L'estrazione del tufo occupava un gran numero di tagliapietre, parte dei quali lavoravano in cave a cielo aperto, altri alla luce dell'acetilene, in ingrottamenti che si snodavano nel cuore della terra; dentro la roccia sedimentaria, tra cavatori, manovali, carrettieri e marinai che esportavano il carico in terraferma con gli "schifazzi". Si pensi che con il tufo di Favignana, fu ricostruita Messina dopo il terremoto del 1908. Era una categoria di lavoratori così consistente che il Crocefisso, loro Santo protettore, divenne patrono dell'isola.
É anche vero che di cave e di cavatori nell'entroterra vedi Marsala, Mazara, Custonaci, erano presenti anche sull’Etna come a San Marco d’Alunzio.

Prima dei Borbone in Sicilia non esisteva alcun controllo sulle zone demaniali, per cui il cavatore vi si sceglieva il suo pezzo di terra dove scavare la sua cava. Egli era imprenditore ed artigiano insieme e poteva decidere liberamente come lavorare e a chi vendere il prodotto. L'introduzione in epoca borbonica del demanio trasforma il "pirriaturi" in salariato alle dipendenze del padrone della terra e spesso di un intermediario.

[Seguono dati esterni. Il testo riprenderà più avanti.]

Lemma curve_projective :
  (Q | (x * x * JUBJUB_A + y * y) * (z * z)
       - (z * z * (z * z) + x * x * (y * y) * JUBJUB_D)).
Proof.
  apply (divide_comb2 _ _
           (z * z * (z * z))
           (- ((z * u + 1) *
               ((x * x * JUBJUB_A + y * y) * (z * z)
                - JUBJUB_D * (x * x) * (y * y) * (z * u * (z * u) + 1))))
           _ Hc Hu).
  ring.
Qed.

Hypothesis Ht : (Q | t * z - x * y).

Lemma curve_extended :
  (Q | x * x * JUBJUB_A + y * y - (z * z + t * JUBJUB_D * t)).
Proof.
  pose proof curve_projective as HP.
  apply (divide_comb3 _ _ _
           (u * u)
           (- (u * u * JUBJUB_D * (2 * t * z - (t * z - x * y))))
           (- ((x * x * JUBJUB_A + y * y - (z * z + t * JUBJUB_D * t)) * (z * u + 1)))
           _ HP Ht Hu).
  ring.
Qed.

End CurveEquation.

Lemma on_curve_divides X Y :
  on_curve X Y = true ->
  (Q | X * X * JUBJUB_A + Y * Y - (X * X * JUBJUB_D * (Y * Y) + 1)).
Proof. unfold on_curve. intros H. apply Z.eqb_eq in H. apply cong_iff. exact H. Qed.

Lemma on_curve_nonzero_Z x y z :
  on_curve (x * invz Q z) (y * invz Q z) = true -> z mod Q <> 0.
Proof.
  intros H E. rewrite (invz_zero Q z E) in H. unfold on_curve in H.
  rewrite !Z.mul_0_r in H. vm_compute in H. discriminate.
Qed.

(** ** Extended points *)

Lemma Etec_in_field_F (p : EtecPoint) :
  Etec_in_field p ->
  p = mkEtec (F Q (n (Etec_x p))) (F Q (n (Etec_y p)))
             (F Q (n (Etec_t p))) (F Q (n (Etec_z p))).
Proof.
  intros (Hx & Hy & Ht & Hz).
  destruct p as [x y t z]; cbn [Etec_x Etec_y Etec_t Etec_z] in *.
  rewrite <- (in_field_F x Hx), <- (in_field_F y Hy), <- (in_field_F t Ht),
    <- (in_field_F z Hz). reflexivity.
Qed.

Lemma Etec_infinity_eval :
  Etec_infinity = Ok (mkEtec (F Q 0) (F Q 1) (F Q 0) (F Q 1)).
Proof. unfold Etec_infinity. fq_eval. reflexivity. Qed.

Lemma Etec_eq_eval x y t z x' y' t' z' :
  Etec_eq (mkEtec (F Q x) (F Q y) (F Q t) (F Q z))
          (mkEtec (F Q x') (F Q y') (F Q t') (F Q z')) =
  Ok ((x mod Q =? x' mod Q) && ((y mod Q =? y' mod Q) &&
      ((t mod Q =? t' mod Q) && (z mod Q =? z' mod Q)))).
Proof.
  unfold Etec_eq. cbv beta iota delta [Etec_x Etec_y Etec_t Etec_z]. fq_eval.
  destruct (x mod Q =? x' mod Q), (y mod Q =? y' mod Q), (t mod Q =? t' mod Q);
    reflexivity.
Qed.

Lemma is_etec_infinity_true x y t z :
  is_etec_infinity x y t z = true ->
  mkEtec (F Q x) (F Q y) (F Q t) (F Q z) = mkEtec (F Q 0) (F Q 1) (F Q 0) (F Q 1).
Proof.
  unfold is_etec_infinity. intros H.
  apply andb_true_iff in H as [Hx H]. apply andb_true_iff in H as [Hy H].
  apply andb_true_iff in H as [Ht Hz].
  apply Z.eqb_eq in Hx, Hy, Ht, Hz.
  apply F_eq_iff in Hx, Hy, Ht, Hz. rewrite Hx, Hy, Ht, Hz. reflexivity.
Qed.

Lemma Etec_as_point_eval x y t z :
  Etec_as_point (mkEtec (F Q x) (F Q y) (F Q t) (F Q z)) =
  Ok (mkPoint (F Q (x * invz Q z)) (F Q (y * invz Q z))).
Proof.
  unfold Etec_as_point. cbv beta iota delta [Etec_x Etec_y Etec_t Etec_z]. fq_eval.
  reflexivity.
Qed.

Lemma Point_valid_eval x y :
  Point_valid (mkPoint (F Q x) (F Q y)) = Ok (on_curve x y).
Proof.
  unfold Point_valid. cbv beta iota delta [Point_x Point_y]. fq_eval. reflexivity.
Qed.

Lemma Etec_valid_eval x y t z :
  Etec_valid (mkEtec (F Q x) (F Q y) (F Q t) (F Q z)) =
  Ok (on_curve (x * invz Q z) (y * invz Q z)).
Proof.
  unfold Etec_valid. rewrite Etec_as_point_eval, bind_ret. apply Point_valid_eval.
Qed.

Lemma Etec_double_eval x y t z :
  Etec_double (mkEtec (F Q x) (F Q y) (F Q t) (F Q z)) =
  if is_etec_infinity x y t z
  then Ok (mkEtec (F Q 0) (F Q 1) (F Q 0) (F Q 1))
  else let '(X, Y, T, Z) := etec_double_coords x y t z in
       Ok (mkEtec (F Q X) (F Q Y) (F Q T) (F Q Z)).
Proof.
  unfold Etec_double, is_etec_infinity.
  rewrite Etec_infinity_eval, bind_ret, Etec_eq_eval, bind_ret.
  cbv beta iota delta [Etec_x Etec_y Etec_t Etec_z].
  destruct (_ && _); [reflexivity|]. fq_eval. reflexivity.
Qed.

Lemma Etec_add_eval x1 y1 t1 z1 x2 y2 t2 z2 :
  Etec_add (mkEtec (F Q x1) (F Q y1) (F Q t1) (F Q z1))
           (mkEtec (F Q x2) (F Q y2) (F Q t2) (F Q z2)) =
  if is_etec_infinity x1 y1 t1 z1
  then Ok (mkEtec (F Q x2) (F Q y2) (F Q t2) (F Q z2))
  else if z1 mod Q =? 0 then Raise AssertionError
  else if z2 mod Q =? 0 then Raise AssertionError
  else let '(X, Y, T, Z) := etec_add_coords x1 y1 t1 z1 x2 y2 t2 z2 in
       Ok (mkEtec (F Q X) (F Q Y) (F Q T) (F Q Z)).
Proof.
  unfold Etec_add, is_etec_infinity.
  rewrite Etec_infinity_eval, bind_ret, Etec_eq_eval, bind_ret.
  cbv beta iota delta [Etec_x Etec_y Etec_t Etec_z].
  destruct (_ && _); [reflexivity|]. fq_eval.
  destruct (z1 mod Q =? 0); cbv beta iota delta [negb]; [reflexivity|].
  destruct (z2 mod Q =? 0); cbv beta iota delta [negb]; [reflexivity|].
  fq_eval. reflexivity.
Qed.

(** On a point of the curve with [T Z = X Y], the coordinates from [add]
    are those from [double], all four with the opposite sign. *)
Lemma etec_double_add_coords x y t z :
  on_curve (x * invz Q z) (y * invz Q z) = true ->
  (Q | t * z - x * y) ->
  let '(X, Y, T, Z) := etec_double_coords x y t z in
  let '(X', Y', T', Z') := etec_add_coords x y t z x y t z in
  (Q | X' - (-1) * X) /\ (Q | Y' - (-1) * Y) /\ (Q | T' - (-1) * T) /\
  (Q | Z' - (-1) * Z).
Proof.
  intros Hc Ht. pose proof (on_curve_nonzero_Z x y z Hc) as Hz.
  pose proof (curve_extended x y t z (invz Q z) (invz_divides z Hz)
                (on_curve_divides _ _ Hc) Ht) as HR.
  unfold etec_double_coords, etec_add_coords. cbv zeta.
  split; [|split; [|split]].
  - apply (divide_comb1 _ ((x + y) * (x + y) - x * x - y * y) _ HR). ring.
  - apply (divide_comb1 _ (x * x * JUBJUB_A - y * y) _ HR). ring.
  - apply (divide_comb1 _ 0 _ HR). ring.
  - apply (divide_comb1 _
             (x * x * JUBJUB_A + y * y - (z * z + t * JUBJUB_D * t)
              + 2 * (t * JUBJUB_D * t)) _ HR). ring.
Qed.

(** ** Projective points *)

Lemma Proj_in_field_F (p : ProjPoint) :
  Proj_in_field p ->
  p = mkProj (F Q (n (Proj_x p))) (F Q (n (Proj_y p))) (F Q (n (Proj_z p))).
Proof.
  intros (Hx & Hy & Hz). destruct p as [x y z]; cbn [Proj_x Proj_y Proj_z] in *.
  rewrite <- (in_field_F x Hx), <- (in_field_F y Hy), <- (in_field_F z Hz).
  reflexivity.
Qed.

Lemma Proj_infinity_eval : Proj_infinity = Ok (mkProj (F Q 0) (F Q 1) (F Q 1)).
Proof. unfold Proj_infinity. fq_eval. reflexivity. Qed.

Lemma Proj_eq_eval x y z x' y' z' :
  Proj_eq (mkProj (F Q x) (F Q y) (F Q z)) (mkProj (F Q x') (F Q y') (F Q z')) =
  Ok ((x mod Q =? x' mod Q) && ((y mod Q =? y' mod Q) && (z mod Q =? z' mod Q))).
Proof.
  unfold Proj_eq. cbv beta iota delta [Proj_x Proj_y Proj_z]. fq_eval.
  destruct (x mod Q =? x' mod Q), (y mod Q =? y' mod Q); reflexivity.
Qed.

Lemma is_proj_infinity_true x y z :
  is_proj_infinity x y z = true ->
  mkProj (F Q x) (F Q y) (F Q z) = mkProj (F Q 0) (F Q 1) (F Q 1).
Proof.
  unfold is_proj_infinity. intros H.
  apply andb_true_iff in H as [Hx H]. apply andb_true_iff in H as [Hy Hz].
  apply Z.eqb_eq in Hx, Hy, Hz.
  apply F_eq_iff in Hx, Hy, Hz. rewrite Hx, Hy, Hz. reflexivity.
Qed.

Lemma Proj_as_point_eval x y z :
  Proj_as_point (mkProj (F Q x) (F Q y) (F Q z)) =
  if z mod Q =? 0 then Raise AssertionError
  else Ok (mkPoint (F Q (x * invz Q z)) (F Q (y * invz Q z))).
Proof.
  unfold Proj_as_point. cbv beta iota delta [Proj_x Proj_y Proj_z]. fq_eval.
  destruct (z mod Q =? 0); cbv beta iota delta [negb]; [reflexivity|].
  fq_eval. reflexivity.
Qed.

Lemma Proj_rescale_eval x y z :
  Proj_rescale (mkProj (F Q x) (F Q y) (F Q z)) =
  Ok (mkProj (F Q (x * invz Q z)) (F Q (y * invz Q z)) (F Q 1)).
Proof.
  unfold Proj_rescale. cbv beta iota delta [Proj_x Proj_y Proj_z]. fq_eval.
  reflexivity.
Qed.

Lemma Proj_valid_eval x y z :
  Proj_valid (mkProj (F Q x) (F Q y) (F Q z)) =
  if z mod Q =? 0 then Raise AssertionError
  else Ok (on_curve (x * invz Q z) (y * invz Q z)).
Proof.
  unfold Proj_valid. rewrite Proj_as_point_eval.
  destruct (z mod Q =? 0); [reflexivity|]. rewrite bind_ret. apply Point_valid_eval.
Qed.

Lemma Proj_double_eval x y z :
  Proj_double (mkProj (F Q x) (F Q y) (F Q z)) =
  if is_proj_infinity x y z
  then Ok (mkProj (F Q 0) (F Q 1) (F Q 1))
  else let '(X, Y, Z) := proj_double_coords x y z in
       Ok (mkProj (F Q X) (F Q Y) (F Q Z)).
Proof.
  unfold Proj_double, is_proj_infinity.
  rewrite Proj_infinity_eval, bind_ret, Proj_eq_eval, bind_ret.
  cbv beta iota delta [Proj_x Proj_y Proj_z].
  destruct (_ && _); [reflexivity|]. fq_eval. reflexivity.
Qed.

Lemma Proj_add_eval x1 y1 z1 x2 y2 z2 :
  Proj_add (mkProj (F Q x1) (F Q y1) (F Q z1)) (mkProj (F Q x2) (F Q y2) (F Q z2)) =
  if is_proj_infinity x1 y1 z1
  then Ok (mkProj (F Q x2) (F Q y2) (F Q z2))
  else let '(X, Y, Z) := proj_add_coords x1 y1 z1 x2 y2 z2 in
       Ok (mkProj (F Q X) (F Q Y) (F Q Z)).
Proof.
  unfold Proj_add, is_proj_infinity.
  rewrite Proj_infinity_eval, bind_ret, Proj_eq_eval, bind_ret.
  cbv beta iota delta [Proj_x Proj_y Proj_z].
  destruct (_ && _); [reflexivity|]. fq_eval. reflexivity.
Qed.

(** On a point of the curve, the coordinates from [add] are those from
    [double], all multiplied by [- Z^4]. *)
Lemma proj_double_add_coords x y z :
  z mod Q <> 0 -> on_curve (x * invz Q z) (y * invz Q z) = true ->
  let l := - (z * z * (z * z)) in
  let '(X, Y, Z) := proj_double_coords x y z in
  let '(X', Y', Z') := proj_add_coords x y z x y z in
  l mod Q <> 0 /\ (Q | X' - l * X) /\ (Q | Y' - l * Y) /\ (Q | Z' - l * Z).
Proof.
  intros Hz Hc l.
  pose proof (curve_projective x y z (invz Q z) (invz_divides z Hz)
                (on_curve_divides _ _ Hc)) as HP.
  unfold proj_double_coords, proj_add_coords. cbv zeta.
  split; [|split; [|split]].
  - unfold l. replace (- (z * z * (z * z))) with ((-1) * (z * z * (z * z))) by ring.
    apply nonzero_mul; [vm_compute; discriminate|].
    apply nonzero_mul; apply nonzero_mul; assumption.
  - apply (divide_comb1 _ (z * z * ((x + y) * (x + y) - x * x - y * y)) _ HP).
    unfold l. ring.
  - apply (divide_comb1 _ (z * z * (x * x * JUBJUB_A - y * y)) _ HP).
    unfold l. ring.
  - apply (divide_comb1 _
             ((x * x * JUBJUB_A + y * y) * (z * z)
              - (z * z * (z * z) + x * x * (y * y) * JUBJUB_D)
              + 2 * (x * x * (y * y) * JUBJUB_D)) _ HP).
    unfold l. ring.
Qed.

(** ** Doubling and adding a point to itself *)

Lemma minus_one_nonzero : (-1) mod Q <> 0.
Proof. vm_compute. discriminate. Qed.

(** A coordinate multiplied by the integer [l]. *)
Lemma scaled_coordinate l X X' :
  (Q | X' - l * X) -> mul (F Q X) (VInt l) = Ok (F Q X').
Proof.
  intros H. rewrite (mul_intF _ Q_nonzero). f_equal. apply F_cong.
  apply (divide_comb1 _ (-1) _ H). ring.
Qed.

Lemma is_etec_infinity_false x y t z :
  is_etec_infinity x y t z = false ->
  Etec_infinity <> Ok (mkEtec (F Q x) (F Q y) (F Q t) (F Q z)).
Proof.
  intros Hi E. rewrite Etec_infinity_eval in E. injection E as Ex Ey Et Ez.
  unfold is_etec_infinity in Hi. rewrite <- Ex, <- Ey, <- Et, <- Ez in Hi.
  rewrite !Z.eqb_refl in Hi. discriminate.
Qed.

Lemma is_proj_infinity_false x y z :
  is_proj_infinity x y z = false ->
  Proj_infinity <> Ok (mkProj (F Q x) (F Q y) (F Q z)).
Proof.
  intros Hi E. rewrite Proj_infinity_eval in E. injection E as Ex Ey Ez.
  unfold is_proj_infinity in Hi. rewrite <- Ex, <- Ey, <- Ez in Hi.
  rewrite !Z.eqb_refl in Hi. discriminate.
Qed.

Lemma Etec_double_add_F x y t z :
  Etec_valid (mkEtec (F Q x) (F Q y) (F Q t) (F Q z)) = Ok true ->
  (Q | t * z - x * y) ->
  exists d s a,
    Etec_double (mkEtec (F Q x) (F Q y) (F Q t) (F Q z)) = Ok d /\
    Etec_add (mkEtec (F Q x) (F Q y) (F Q t) (F Q z))
             (mkEtec (F Q x) (F Q y) (F Q t) (F Q z)) = Ok s /\
    Etec_as_point d = Ok a /\ Etec_as_point s = Ok a /\
    (Etec_infinity = Ok (mkEtec (F Q x) (F Q y) (F Q t) (F Q z)) -> s = d) /\
    (Etec_infinity <> Ok (mkEtec (F Q x) (F Q y) (F Q t) (F Q z)) ->
     mul (Etec_x d) (VInt (-1)) = Ok (Etec_x s) /\
     mul (Etec_y d) (VInt (-1)) = Ok (Etec_y s) /\
     mul (Etec_t d) (VInt (-1)) = Ok (Etec_t s) /\
     mul (Etec_z d) (VInt (-1)) = Ok (Etec_z s)).
Proof.
  intros Hv Ht. rewrite Etec_valid_eval in Hv. injection Hv as Hc.
  pose proof (on_curve_nonzero_Z x y z Hc) as Hz.
  rewrite Etec_double_eval, Etec_add_eval.
  destruct (is_etec_infinity x y t z) eqn:Ei.
  - rewrite (is_etec_infinity_true _ _ _ _ Ei).
    do 3 eexists. split; [reflexivity|]. split; [reflexivity|].
    split; [apply Etec_as_point_eval|]. split; [apply Etec_as_point_eval|].
    split; [reflexivity|]. intros Hne. exfalso. apply Hne. exact Etec_infinity_eval.
  - apply Z.eqb_neq in Hz. rewrite Hz.
    pose proof (etec_double_add_coords x y t z Hc Ht) as Hco.
    destruct (etec_double_coords x y t z) as [[[X Y] T] Z].
    destruct (etec_add_coords x y t z x y t z) as [[[X' Y'] T'] Z'].
    destruct Hco as (HX & HY & HT & HZ).
    do 3 eexists. split; [reflexivity|]. split; [reflexivity|].
    split; [apply Etec_as_point_eval|]. split; [|split].
    + rewrite Etec_as_point_eval.
      rewrite (scale_quotient (-1) X Z X' Z' minus_one_nonzero HX HZ).
      rewrite (scale_quotient (-1) Y Z Y' Z' minus_one_nonzero HY HZ).
      reflexivity.
    + intros E. exfalso. exact (is_etec_infinity_false _ _ _ _ Ei E).
    + intros _. cbn [Etec_x Etec_y Etec_t Etec_z].
      repeat split; apply scaled_coordinate; assumption.
Qed.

A Paternò, a fare la differenza fu il maestro ceramista Barbaro Messina che, con il suo estro creativo, rivoluzionò il mondo della ceramica mettendo a punto la tecnica del maiolicare la pietra lavica in grado di rendere questo materiale utilizzabile in ambiti del tutto inaspettati.

Ma cos’è che accomuna piazze chiese e monumenti, è visibile, è grigio ed ha un nome, Billiemi o oro grigio di Montagna, nasce nelle falde del monte Billiemi, nel palermitano, qualcuno lo chiama “marmo”, perché si offre ad essere lucidato, ma è in realtà una pietra calcarea. Ha però reso Palermo maestosa, il Grigio di Billiemi nella Chiesa di Sant'Ignazio all'Olivella. Quando gli Spagnoli guardarono Palermo e pensarono di renderla unicamente spettacolare, guardarono anche alle finanze del tesoro. Così nacque la domanda: come regalare maestosità alla città senza vuotare le casse. In risposta, partì la ricerca di nuovi materiali edili.
L’occasione arrivò di lì a poco! Nel 1600 il vicerè Maqueda concepiva uno dei suoi grandiosi progetti. Volle che si ricostruisse la chiesa di Santa Lucia al Molo Nuovo (successivamente noto come Borgo Vecchio). Poiché il nuovo edificio doveva possedere dimensioni imponenti, gli addetti ai lavori ebbero incarico di trovare un materiale con caratteristiche straordinarie di durevolezza e resistenza. Il momento era giunto: gli esperti, sapevano già che solo il grigio di Billiemi racchiudeva queste caratteristiche, economico di facile reperibilità bello come un marmo. La chiesa di Santa Lucia fu un innovativo esperimento architettonico tutto palermitano che, grazie al grigio di Billiemi, riuscì in pieno
Seguirono altre chiese imponenti, come San Domenico o San Francesco Saverio, e magnifici chiostri. l’Oratorio di San Mercurio, Palazzo Branciforte, piazza della Memoria.
In tempi più moderni, Ernesto Basile è stato un architetto italiano, esponente del modernismo internazionale e del Liberty, utilizza l’esaltazione e la duttilità della pietra grigia. Prima di lui, nessuno l’aveva cesellata. Nella realizzazione di villa Igea, il Maestro del Liberty dona al Grigio eleganza, raffinatezza.